You’d be forgiven for struggling to summarise the sound of Svalbard in a few words. Since forming in 2011, the band have had their hands in black metal, post-rock, d-beat, shoegaze, hardcore, and post-metal. Whilst their music stubbornly refuses to fit neatly into one genre, one word remains a fitting adjective for the British quartet: unique.
Svalbard spent their early years playing DIY shows, releasing 3 EPs and honing their sound, before eventually dropping their debut album One Day All This Will End in 2015. Since then, Svalbard gained the momentum of a runaway freight train, releasing two further albums whilst continuing to refine their vast array of musical influences; drawing from video game soundtracks, grindcore and dream pop all buried within a distorted yet dynamic sound.

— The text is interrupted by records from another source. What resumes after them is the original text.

(* ===== verification/SwitchSchedule.v ===== *)
(** The steps of [__schedule] and of the current tasks keep the invariant of
    SwitchInv. *)
From S2P Require Import Prelude Switch SwitchInv SwitchFacts.
Local Open Scope Z_scope.

Section steps.
Context `{M : machine} {MO : machine_ok}.
Implicit Types (s : state) (p q c d : Z).

(** The state of a current task changes; it was not dead. *)
Lemma inv_set_st s c v : inv s → c ∈ cpus → picking (at_ (rqs s c)) = false →
  (∀ b u, at_ (rqs s c) ≠ Loaded b u) → st (tasks s (curr (rqs s c))) ≠ TASK_DEAD →
  awake v → (∀ d, d ∈ cpus → idle d = curr (rqs s c) → v = TASK_RUNNING) →
  inv (upd_task (curr (rqs s c)) (with_st v) s).
Proof.
  intros I Hc Hp Hl Hnd Hv Hni. pose proof Hv as (V1 & V2 & V3).
  assert (running s (curr (rqs s c)) c) as [] by (by apply inv_running).
  destruct I as [[] [] []].
  clauses.
  destruct (r_at c0) as [->|F]; [done| |congruence]. specialize (d_dying _ H). done.
Qed.

(** A processor goes on in [__schedule] without a change of the tasks. *)
Lemma inv_set_at s c x : inv s → c ∈ cpus →
  prev_of x = prev_of (at_ (rqs s c)) → burying x = burying (at_ (rqs s c)) →
  buried_off x = buried_off (at_ (rqs s c)) →
  on_rq (tasks s (curr (rqs s c))) = 1 ∨ picking x = true →
  (st (tasks s (curr (rqs s c))) = TASK_DEAD → on_rq (tasks s (curr (rqs s c))) = 0 ∨ dying x = true) →
  match x with
  | Dying => st (tasks s (curr (rqs s c))) = TASK_DEAD
  | Loaded _ v => st (tasks s (curr (rqs s c))) = v
  | Saved _ _ _ => False
  | _ => True
  end →
  (∀ a, doing (rqs s c) = Some a → compatible x a = true) →
  inv (set_at c x s).
Proof.
  intros I Hc Hp Hb Ho Hq Hd Hx Ha. destruct I as [[] [] []].
  destruct (p_curr c Hc) as (C1 & C2 & C3 & C4).
  clauses. all: rewrite ?Hp, ?Hb, ?Ho in *; try finish.
  - split_and!; try done. destruct C4 as [|[]], Hq; auto.
  - destruct (a_doing _ _ H) as (? & ? & ?). auto.
  - destruct (d_dead p H) as [|[E ?]]; [by left|]. rewrite E in Hd. destruct (Hd H); auto.
Qed.

Lemma inv_die s c : inv s → c ∈ cpus → at_ (rqs s c) = Run → doing (rqs s c) = None →
  pi_lock (tasks s (curr (rqs s c))) = None → is_idle (curr (rqs s c)) = false →
  inv (set_at c Dying (upd_task (curr (rqs s c)) (with_st TASK_DEAD) s)).
Proof.
  intros I Hc Hat Hd Hpi Hi. pose proof (not_idle _ Hi) as Hni.
  assert (running s (curr (rqs s c)) c) as [] by (apply inv_running; [done..|by rewrite Hat]).
  destruct I as [[] [] []]. place_facts Hat. specialize (r_dead ltac:(done)).
  clauses.
Qed.

(** The current task leaves the run queue, or does not because of a signal. *)
Lemma inv_deactivate s c v : inv s → at_ (rqs s c) = Loaded false v → v ≠ TASK_RUNNING →
  inv (set_at c (Picking true) (upd_task (curr (rqs s c)) (with_on_rq 0) s)).
Proof.
  intros I Hat Hv. assert (c ∈ cpus) as Hc by (apply (p_at _ (i_places _ I)); congruence).
  assert (running s (curr (rqs s c)) c) as [] by (apply inv_running; [done..|by rewrite Hat]).
  assert (doing (rqs s c) = None) as Hd by (apply not_doing; [done|by rewrite Hat..]).
  destruct I as [[] [] []]. place_facts Hat. pose proof (p_loaded _ _ _ Hat) as Hst.
  assert (∀ d, d ∈ cpus → idle d ≠ curr (rqs s c)) as Hni.
  { intros d Hd' E. destruct (p_idle d Hd') as (_ & _ & _ & F). congruence. }
  clauses.
Qed.

Lemma inv_signal s c v : inv s → at_ (rqs s c) = Loaded false v → v ≠ TASK_RUNNING → v ≠ TASK_DEAD →
  inv (set_at c (Picking true) (upd_task (curr (rqs s c)) (with_st TASK_RUNNING) s)).
Proof.
  intros I Hat Hv Hv2. assert (c ∈ cpus) as Hc by (apply (p_at _ (i_places _ I)); congruence).
  assert (running s (curr (rqs s c)) c) as [] by (apply inv_running; [done..|by rewrite Hat]).
  assert (doing (rqs s c) = None) as Hd by (apply not_doing; [done|by rewrite Hat..]).
  destruct I as [[] [] []]. place_facts Hat. pose proof (p_loaded _ _ _ Hat) as Hst.
  assert (∀ d, d ∈ cpus → idle d ≠ curr (rqs s c)) as Hni.
  { intros d Hd' E. destruct (p_idle d Hd') as (_ & _ & _ & F). congruence. }
  clauses.
Qed.

(** Another task becomes the current one. *)
Lemma inv_pick s c b next : inv s → at_ (rqs s c) = Picking b → next ≠ curr (rqs s c) →
  on_rq (tasks s next) = 1 → cpu (tasks s next) = c →
  inv (set_at c (Switched (curr (rqs s c))) (upd_rq c (with_curr next) (upd_task next (with_on_cpu true) s))).
Proof.
  intros I Hat Hne Hq Hcpu. assert (c ∈ cpus) as Hc by (apply (p_at _ (i_places _ I)); congruence).
  assert (on_cpu (tasks s next) = false) as Hoff.
  { destruct (on_cpu (tasks s next)) eqn:E; [|done]. destruct (p_on_cpu _ (i_places _ I) next E) as [F|F];
      rewrite Hcpu in F; [congruence|]. by rewrite Hat in F. }
  assert (doing (rqs s c) = None) as Hd.
  { destruct (doing (rqs s c)) as [a|] eqn:E; [|done].
    destruct (a_doing _ (i_activities _ I) _ _ E) as (_ & F & _). by rewrite Hat in F. }
  destruct I as [[] [] []]. place_facts Hat. destruct (p_curr c Hc) as (C1 & C2 & C3 & C4).
  assert (next ∈ tasklist s) as Hk.
  { destruct (decide (next ∈ tasklist s)) as [|Hn]; [done|]. apply p_unborn in Hn as (_ & ? & _). congruence. }
  assert (st (tasks s next) ≠ TASK_DEAD) as Hnd.
  { intros E. destruct (d_dead _ E) as [|[F _]]; congruence. }
  clauses.
  - destruct (p_curr c0 H) as (? & _). congruence.
  - apply buried_burying, d_burying in H as (_ & _ & ? & _). congruence.
Qed.

Lemma inv_save s c prev : inv s → at_ (rqs s c) = Switched prev →
  inv (set_at c (Saved prev (st (tasks s prev)) (prev_mm (rqs s c))) s).
Proof.
  intros I Hat. assert (c ∈ cpus) as Hc by (apply (p_at _ (i_places _ I)); congruence).
  assert (doing (rqs s c) = None) as Hd by (apply not_doing; [done|by rewrite Hat..]).
  destruct I as [[] [] []]. place_facts Hat. destruct (p_curr c Hc) as (C1 & C2 & C3 & C4).
  destruct (p_prev c prev) as (D1 & D2 & D3 & D4 & D5); [by rewrite Hat|].
  clauses.
  destruct (Z.eqb_spec (st (tasks s prev)) TASK_DEAD) as [E|]; [|done]. injection H as <-. split_and!; [done..| |].
  - destruct (d_dead _ E) as [|[F _]]; [done|]. congruence.
  - destruct (current_ref (tasks s prev)) eqn:F; [done|]. destruct (d_ref _ D4 F) as (_ & _ & ?). congruence.
Qed.

Lemma inv_finish s c prev v m : inv s → at_ (rqs s c) = Saved prev v m →
  inv (set_at c (Finished prev v m) (upd_task prev (with_on_cpu false) s)).
Proof.
  intros I Hat. assert (c ∈ cpus) as Hc by (apply (p_at _ (i_places _ I)); congruence).
  assert (doing (rqs s c) = None) as Hd by (apply not_doing; [done|by rewrite Hat..]).
  destruct I as [[] [] []]. place_facts Hat. destruct (p_curr c Hc) as (C1 & C2 & C3 & C4).
  destruct (p_prev c prev) as (D1 & D2 & D3 & D4 & D5); [by rewrite Hat|].
  assert (∀ d, d ∈ cpus → curr (rqs s d) = prev → False) as Hnc.
  { intros d Hd' E. destruct (p_curr d Hd') as (_ & F & _). congruence. }
  assert (∀ d, prev_of (at_ (rqs s d)) = Some prev → d = c) as Hnp.
  { intros d E. destruct (p_prev _ _ E) as (_ & F & _). congruence. }
  assert (∀ d, buried_off (at_ (rqs s d)) = Some prev → False) as Hnb.
  { intros d E. specialize (d_off _ _ E). congruence. }
  clauses.
  - eapply d_burying. etrans; [eassumption|done].
  - destruct (v =? TASK_DEAD); simplify_eq.
  - destruct (v =? TASK_DEAD); simplify_eq. destruct (Hnb _ H).
  - destruct (v =? TASK_DEAD); simplify_eq. destruct (Hnb _ H0).
  - right. exists (cpu (tasks s prev)). look. rewrite decide_True by done. simpl.
    by rewrite (proj2 (Z.eqb_eq _ _) (d_saved _ _ _ _ Hat H)).
Qed.

Lemma inv_bury s c prev m : inv s → at_ (rqs s c) = Tail prev TASK_DEAD m → doing (rqs s c) = None →
  inv (set_at c Run (upd_task prev (with_current_ref false) s)).
Proof.
  intros I Hat Hd. assert (c ∈ cpus) as Hc by (apply (p_at _ (i_places _ I)); congruence).
  destruct I as [[] [] []]. place_facts Hat. destruct (p_curr c Hc) as (C1 & C2 & C3 & C4).
  destruct (d_burying c prev) as (D1 & D2 & D3 & D4); [by rewrite Hat|].
  specialize (d_off c prev ltac:(by rewrite Hat)) as D5.
  clauses.
  destruct (burying_cases _ _ H) as [F|F].
  - destruct (p_prev _ _ F) as (? & _). congruence.
  - assert (c0 = c) by (apply (d_once c0 c prev); [done|by rewrite Hat]). done.
Qed.

End steps.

But they’re not just heavy in the musical sense of the word. No one articulates the reality of mental illness as succinctly as Svalbard. With 2020’s When I Die Will I Get Better the band cut so deep both musically and lyrically that it raised the questions: where can Svalbard possibly go from here? How do you follow up an album created at the darkest point of your life?
If this were a Disney movie, this would be the point where we say that new record The Weight of the Mask is the light piercing through the dark clouds, the hope returning into your heart, the promise of a happy ending… Well. It’s not. The depression did not simply go away. It clinged like a limpet, it morphed over lockdown after lockdown, it grew into a beast. But it’s a beast that Svalbard no longer fears. If the previous record was about facing your demons, then this album is about fighting them with everything you’ve got.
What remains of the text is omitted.